For the first time, scientists have determined the complete sequence of a human chromosome, namely the X chromosome, from ‘telomere to telomere’. This is truly a complete sequencing of a human chromosome, with no gaps in the base pair read and at an unprecedented level of accuracy.
A step closer towards the complete blueprint of a human being
The Human Genome Project was a 13-year-long, publicly funded project initiated in 1990 with the objective of determining the DNA sequence of the entire human genome.
Although the project was met with initial skepticism by scientists and non-scientists alike, the overwhelming success of the Human Genome Project is readily apparent. Not only did it usher in a new era in medicine, but it also led to significant advances in DNA sequencing technology.
When the Human Genome Project was finished, its running costs tallied $2.7 billion of taxpayers’ money. Today, a human genome can be sequenced for less than $200 — that’s a 13.5-million-fold reduction in cost. And, it’s still going down.
However, despite its resounding success, the human genome sequencing is still incomplete, as still unknown regions of the genome could not be finished due to technical reasons.
These gaps in the genome have been gradually filled as technically improved after the Human Genome Project was officially over in 2003.
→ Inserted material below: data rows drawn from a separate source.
(* ===== verification/HandShake.v ===== *)
(** * HandShake: the opening handshake of WebSocket connections (QBase/WebSockParser.cpp)

    [shakeHands] and the three methods it calls: the request is cut into lines with
    [Q_Split], the fields are read, and the key of the client is answered with the Base64
    encoding of a SHA-1 digest. *)

From Stdlib Require Import Ascii String.
From S2P Require Import Prelude Enum EventBuffer QString Base64 SHA1 WebSockParser.
Open Scope list_scope.

(** The bytes of a literal. *)
Definition lit (s : string) : list Z := map (fun c => Z.of_N (N_of_ascii c)) (list_ascii_of_string s).

Definition CRLF : list Z := [13; 10].
Definition WebSock_ShakeHands_EndFlag : list Z := CRLF ++ CRLF.
Definition ShakeHands_SplitFlag : list Z := CRLF.
Definition WebSocket_Version : list Z := lit "13".
Definition GUID : list Z := lit "258EAFA5-E914-47DA-95CA-C5AB0DC85B11".

Definition contains (s w : list Z) : bool := negb (find s w 0 =? -1).

(** The string at a pointer: the bytes before the first zero. *)
Fixpoint c_str (mem : list Z) : list Z :=
  match mem with [] => [] | c :: r => if c =? 0 then [] else c :: c_str r end.

(** ** Reading the request *)

(** The local flags and [strRtn] of [parseShakeHands]. *)
Record fields := {
  bUpgrade : bool; bConnection : bool; bKey : bool; bVersion : bool; strRtn : list Z
}.

Definition no_fields : fields :=
  {| bUpgrade := false; bConnection := false; bKey := false; bVersion := false; strRtn := [] |}.

(** One field; [None] is the early return of the empty string. *)
Definition field (f : fields) (strKey strVal : list Z) : option fields :=
  if strcaseeq strKey (lit "Upgrade") then
    if strcaseeq strVal (lit "websocket") then
      Some {| bUpgrade := true; bConnection := bConnection f; bKey := bKey f; bVersion := bVersion f;
              strRtn := strRtn f |}
    else None
  else if strcaseeq strKey (lit "Connection") then
    if strcaseeq strVal (lit "Upgrade") then
      Some {| bUpgrade := bUpgrade f; bConnection := true; bKey := bKey f; bVersion := bVersion f;
              strRtn := strRtn f |}
    else None
  else if strcaseeq strKey (lit "Sec-WebSocket-Key") then
    Some {| bUpgrade := bUpgrade f; bConnection := bConnection f; bKey := true; bVersion := bVersion f;
            strRtn := strVal |}
  else if strcaseeq strKey (lit "Sec-WebSocket-Version") then
    if strcaseeq strVal WebSocket_Version then
      Some {| bUpgrade := bUpgrade f; bConnection := bConnection f; bKey := bKey f; bVersion := true;
              strRtn := strRtn f |}
    else None
  else Some f.

(** The two parts of a line that [Q_Split] cuts into exactly two. *)
Definition key_value (line : list Z) : option (list Z * list Z) :=
  match line with
  | [] => None
  | _ => match Q_Split line (Some [58]) with
         | Some [k; v] => Some (Q_Trim k, Q_Trim v)
         | _ => None
         end
  end.

Fixpoint field_loop (lst : list (list Z)) (f : fields) : option fields :=
  match lst with
  | [] => Some f
  | line :: r =>
      match key_value line with
      | None => field_loop r f
      | Some (strKey, strVal) =>
          match field f strKey strVal with None => None | Some f => field_loop r f end
      end
  end.

Definition request_line_ok (line : list Z) : bool :=
  contains line (lit "GET") && (contains line (lit "HTTP/1.1") || contains line (lit "HTTP/1.0")).

Definition parseShakeHands (lstShakeHands : list (list Z)) : list Z :=
  match lstShakeHands with
  | [] => []
  | first :: rest =>
      if request_line_ok first then
        match field_loop rest no_fields with
        | None => []
        | Some f => if bUpgrade f && bConnection f && bKey f && bVersion f then strRtn f else []
        end
      else []
  end.

(** ** Answering *)

(** [createChallengeKey]: the hash object and the encoded digest. *)
Definition createChallengeKey (h : CSHA1) (strKey : list Z) : option (CSHA1 * list Z) :=
  let strKey := strKey ++ GUID in
  let h := Reset h in
  let h := Update h strKey (length strKey) in
  let? h := Final h in
  Some (h, Encode (GetHash h)).

Definition createHandshakeResponse (m_strVersion strKey : list Z) : list Z :=
  lit "HTTP/1.1 101 Switching Protocols" ++ CRLF ++
  lit "Upgrade: websocket" ++ CRLF ++
  lit "Connection: Upgrade" ++ CRLF ++
  lit "Server: QServer version:" ++ m_strVersion ++ CRLF ++
  lit "Sec-WebSocket-Accept: " ++ strKey ++ CRLF ++
  lit "Sec-WebSocket-Origin: null" ++ CRLF ++ CRLF.

(** The members of [CWebSockParser] only the handshake uses. *)
Record Shaker := { m_strVersion : list Z; m_strVal : list Z; m_objSHA1 : CSHA1 }.

Definition set_shake (p : CWebSockParser) (close : bool) (parsed need : Z) : CWebSockParser :=
  {| m_bClose := close; m_iParsedLens := parsed; m_iHeadLens := m_iHeadLens p;
     m_iTotalLens := m_iTotalLens p; m_iNeedReadLens := need; m_pMsg := m_pMsg p; m_stFram := m_stFram p |}.

Section HandShake.
Context {B : Type} {E : EvBuffer B} {L : EvBufferLaws B}.

(** [shakeHands].  [std::string(pShakeHands)] reads up to a zero byte: [junk] is the memory
    after the bytes pulled up.  The outer [None] is the padding loop of the digest running
    out of fuel. *)
Definition shakeHands (p : CWebSockParser) (s : Shaker) (pBuffer : CEventBuffer B) (junk : list Z)
  : option (CWebSockParser * Shaker * option (list Z)) :=
  let val s v := {| m_strVersion := m_strVersion s; m_strVal := v; m_objSHA1 := m_objSHA1 s |} in
  let s := val s [] in
  let pos := Search pBuffer WebSock_ShakeHands_EndFlag in
  if pos =? -1 then Some (set_shake p false 0 (m_iNeedReadLens p), s, None)
  else
    let need := pos + Z.of_nat (length WebSock_ShakeHands_EndFlag) in
    match readBuffer pBuffer need with
    | None => Some (set_shake p false 0 need, s, None)
    | Some pShakeHands =>
        let? lstTmp := Q_Split (c_str (pShakeHands ++ junk)) (Some ShakeHands_SplitFlag) in
        match parseShakeHands lstTmp with
        | [] => Some (set_shake p true 0 need, s, None)
        | strKey =>
            let? hk := createChallengeKey (m_objSHA1 s) strKey in
            let (h, strKey) := hk in
            let s := {| m_strVersion := m_strVersion s; m_strVal := strKey; m_objSHA1 := h |} in
            match strKey with
            | [] => Some (set_shake p true 0 need, s, None)
            | _ => let r := createHandshakeResponse (m_strVersion s) strKey in
                   Some (set_shake p false need need, val s r, Some r)
            end
        end
    end.

End HandShake.

(** ** The reference: what a request asks for *)

(** The values of the fields of one name, in order. *)
Fixpoint values (name : list Z) (lines : list (list Z)) : list (list Z) :=
  match lines with
  | [] => []
  | line :: r =>
      match key_value line with
      | Some (k, v) => if strcaseeq k name then v :: values name r else values name r
      | None => values name r
      end
  end.

Definition all_are (w : list Z) (vs : list (list Z)) : bool := forallb (fun v => strcaseeq v w) vs.
Definition given {A} (vs : list A) : bool := match vs with [] => false | _ => true end.

(** The key of an acceptable request: every upgrade, connection and version field has the one
    value the protocol allows, each is there, and the last key field counts. *)
Definition requested_key (lines : list (list Z)) : list Z :=
  match lines with
  | [] => []
  | first :: rest =>
      let u := values (lit "Upgrade") rest in
      let c := values (lit "Connection") rest in
      let k := values (lit "Sec-WebSocket-Key") rest in
      let v := values (lit "Sec-WebSocket-Version") rest in
      if request_line_ok first && all_are (lit "websocket") u && all_are (lit "Upgrade") c &&
         all_are WebSocket_Version v && given u && given c && given v
      then last k [] else []
  end.

(** The answer of RFC 6455 to a key. *)
Definition accept (key : list Z) : list Z := Encode (sha1 (key ++ GUID)).

Definition example_lines : list (list Z) :=
  [lit "GET /chat HTTP/1.1"; lit "Host: server.example.com:8000"; lit "Upgrade: websocket";
   lit "Connection: Upgrade"; lit "Sec-WebSocket-Key: dGhlIHNhbXBsZSBub25jZQ==";
   lit "Sec-WebSocket-Version: 13"].

Definition request (lines : list (list Z)) : list Z := join CRLF lines ++ CRLF ++ CRLF.

(** The example of the RFC. *)
Example accept_rfc : accept (lit "dGhlIHNhbXBsZSBub25jZQ==") = lit "s3pPLMBiTxaQ9kYGzzhZRbK+xOo=".
Proof. vm_compute. reflexivity. Qed.

Example example_key : requested_key example_lines = lit "dGhlIHNhbXBsZSBub25jZQ==".
Proof. vm_compute. reflexivity. Qed.

(** ** [parseShakeHands] and the reference *)

Lemma strcaseeq_spec a b : strcaseeq a b = true <-> Q_Convert2Lower a = Q_Convert2Lower b.
Proof. unfold strcaseeq. destruct (list_eq_dec _ _ _); intuition congruence. Qed.

(** Two names that differ in lower case are not both matched. *)
Lemma names_differ k a b : Q_Convert2Lower a <> Q_Convert2Lower b -> strcaseeq k a = true -> strcaseeq k b = false.
Proof.
  intros H Ha. apply strcaseeq_spec in Ha. destruct (strcaseeq k b) eqn:E; [|reflexivity].
  apply strcaseeq_spec in E. congruence.
Qed.

Lemma last_cons {A} (k : list A) : forall v d, last (v :: k) d = last k v.
Proof. induction k as [|a k IH]; intros v d; [reflexivity|]. cbn [last] in *. rewrite !IH. reflexivity. Qed.

Ltac other_names k a E :=
  repeat match goal with
  | |- context [strcaseeq k ?b] => rewrite (names_differ k a b ltac:(vm_compute; discriminate) E)
  end.

Definition loop_spec (lines : list (list Z)) (f : fields) : option fields :=
  let u := values (lit "Upgrade") lines in
  let c := values (lit "Connection") lines in
  let k := values (lit "Sec-WebSocket-Key") lines in
  let v := values (lit "Sec-WebSocket-Version") lines in
  if all_are (lit "websocket") u && all_are (lit "Upgrade") c && all_are WebSocket_Version v then
    Some {| bUpgrade := bUpgrade f || given u; bConnection := bConnection f || given c;
            bKey := bKey f || given k; bVersion := bVersion f || given v; strRtn := last k (strRtn f) |}
  else None.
But, until last year, there were still 100 or so regions that were yet unknown. Now, some of these regions have been brought to light, helping to complete the sequencing of the human X chromosome.
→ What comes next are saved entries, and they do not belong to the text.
Lemma one_session_ok {A} (a : A) : ok None (one_session a).
Proof.
  pose proof (addSession_ok 1 2 ltac:(discriminate) ltac:(discriminate)
    (set_live (empty_manager a) {[ 7%positive := 5 ]} O) bev5 5) as H.
  unfold one_session. destruct (addSession 1 2 _ bev5) as [m rc] eqn:E. 
  assert (Hrc : rc = 0) by (vm_compute in E; congruence). subst rc. apply H; [|reflexivity..].
  destruct (empty_ok a) as [H1 H2 H3 H4 H5 H6 H7]. constructor; try assumption.
  - intros fd x Hx. cbn in Hx. rewrite lookup_empty in Hx. discriminate.
  - intros b fd Hb. left. cbn in Hb. apply lookup_singleton_Some in Hb as [<- _]. reflexivity.
  - intros b Hb. injection Hb as <-. exists 5. split; reflexivity.
Qed.


(** Claim C14: the table entry is removed only after [onSockClose] has returned, so an application that
    closes the session it is being told about is called again and again: the close never
    returns. *)
Theorem close_inside_onSockClose {B} {EB : EvBuffer B} {S} {CI : CommEncrypt.Ciphers S} new_char {A} {AP : App A}
    SZ errnull iID (Happ : forall a, exists a' r, onSockClose a iID = (a', closeLink iID :: r)) (m : manager B S A) :
  ok None m -> is_Some (m_umapSession m !! iID) -> m_pInterface (srv m) = true ->
  forall fuel, closeLinkByID (perform new_char SZ errnull fuel) m iID = None.
Proof.
  intros Hok [a Ha] Hi fuel. revert m Hok Ha Hi. induction fuel as [|f IH]; intros m Hok Ha Hi; unfold closeLinkByID;
    destruct (ok_map _ _ Hok iID a Ha) as (Hn & _ & Ho); destruct (owns_sess _ _ _ Ho) as (b & Hid & _);
    rewrite (proj2 (Z.eqb_neq Q_INVALID_SOCK iID)) by congruence; rewrite Ha, Hi; unfold getSessionID; rewrite Hid;
    destruct (Happ (s_app (srv m))) as (a' & r & ->); [reflexivity|].
  cbn [perform]. rewrite (IH (set_srv m (set_app (srv m) a'))); [reflexivity | apply set_srv_ok, Hok | exact Ha | exact Hi].
Qed.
The X chromosome is one of two sex-determining chromosomes passed down from parent to child. A zygote that receives two X chromosomes – one from each parent – will grow into a female, while an X and a Y chromosome result in a male.
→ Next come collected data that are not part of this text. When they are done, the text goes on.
(** The memory of a connection is of bytes and fits a 32-bit [int]. *)
Definition sane (w : worker) (a : addr) : Prop :=
  HandShake.hash_ready (HandShake.m_objSHA1 (m_shaker w)) /\
  bytes (input (buffer_of w a)) /\ bytes (mem (buffer_of w a)) /\
  Z.of_nat (length (input (buffer_of w a)) + length (mem (buffer_of w a))) < 2 ^ 31.

Lemma read_returns w bev : ok None (mgr w) -> is_Some (live (mgr w) !! bev) ->
  (forall a, getSession (mgr w) bev = Some a -> sane w a) -> returns (fun fuel => workThreadReadCB fuel w bev).
Proof.
  intros Hok Hl Hs. unfold workThreadReadCB. destruct (getSession (mgr w) bev) as [a|] eqn:Ea; [|apply returns_now].
  destruct (Hs a eq_refl) as (S1 & S2 & S3 & S4).
  destruct (getSession_live _ _ _ Hok Ea Hl) as [Hm _]. pose proof (mapped_heap _ _ _ _ Hok Hm) as Hh.
  set (w1 := setCur w (Some a)).
  assert (G1 : good w1 a) by (split; [apply setCur_ok; [exact Hok | intros c [= <-]; exact Hh] | exact Hh]).
  assert (HR : forall f, returns f -> returns (fun fuel => let? w2 := f fuel in Some (setCur w2 None))).
  { intros f (n & w2 & E). apply returns_bind. exists n, w2. split; [exact E | apply returns_now]. }
  apply HR. apply returns_if; [apply (dispTcp_returns _ w1 a G1 (le_n _))|].
  apply returns_if; [|apply returns_now]. unfold dispWebSock.
  apply returns_if; [apply dispHandshake_returns; assumption | apply (dispFrames_returns _ w1 a G1 (le_n _))].
  change (unread_of w1 a) with (length (input (buffer_of w a))). lia.
Qed.

Lemma callback_returns w r : ok None (mgr w) -> returns (fun fuel => callback fuel w r).
Proof.
  intros Hok. destruct r as [ap acts].
  destruct (perform_ok new_char SZ Q_ERROR_NULLPOINTER acts (set_srv (mgr w) (set_app (srv (mgr w)) ap))
    (set_srv_ok _ _ _ Hok)) as (n & m & E & _).
  exists n, (set_mgr w m). intros fuel Hf. unfold callback. rewrite E by exact Hf. reflexivity.
Qed.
According to Karen Miga, a research scientist at the UC Santa Cruz Genomics Institute, this was all possible thanks to new sequencing technologies that enable “ultra-long reads,” such as the nanopore sequencing technology.
In the initial stages of the Human Genome Project, scientists could read 500 bases at a time, or 500 letters per sequence. In the mid-2000s, the amount of DNA that could be read at a time was reduced (100-200 bases), but the accuracy of technology increased. Then around 2010, new technology came on the market that could read 1,000-10,000, and now more recently 100,000 or more bases at a time thanks to nanopore technology.
Nanopore tech involves funneling single molecules of DNA through a tiny hole. Changes in current flow determine the genetic sequencing.
“These repeat-rich sequences were once deemed intractable, but now we’ve made leaps and bounds in sequencing technology,” Miga said. “With nanopore sequencing, we get ultra-long reads of hundreds of thousands of base pairs that can span an entire repeat region, so that bypasses some of the challenges.”
The technique itself was very simple: simply collect as much of these bases that scientists could from a single cell line of interest.
“We chose a unique cell line that has two copies of every chromosome, just like any normal cell, but each of those copies is identical to one another. Rather than having to resolve the genome of two genomes, we only had a single version to worry about. Then you can grow these cell lines clonally, so you don’t have variation in them, and then sequence them on these instruments,” Dr. Adam Phillippy of the National Human Genome Research Institute said in a statement.
Scientists collected data over the course of six months, and then used algorithms to stitch the puzzle pieces back together again.
This is how they sequenced the centromere, a large repetitive bit of sequence that is centered in the middle of the X chromosome as its name might suggest, and a number of other genome arrays on the X chromosome.
This work opens up a range of new possibilities in research, including the prospect of identifying new associations between genetic sequence variation and disease, as well as new clues into human biology and evolution.
“We’re starting to find that some of these regions where there were gaps in the reference sequence are actually among the richest for variation in human populations, so we’ve been missing a lot of information that could be important to understanding human biology and disease,” Miga said in a statement.
The complete sequencing of the X chromosome signifies yet another massive victory for science. However, there are still 23 other chromosomes to go — all of them might be completely mapped out by the end of this year, the researchers said.
The findings appeared in the journal Nature.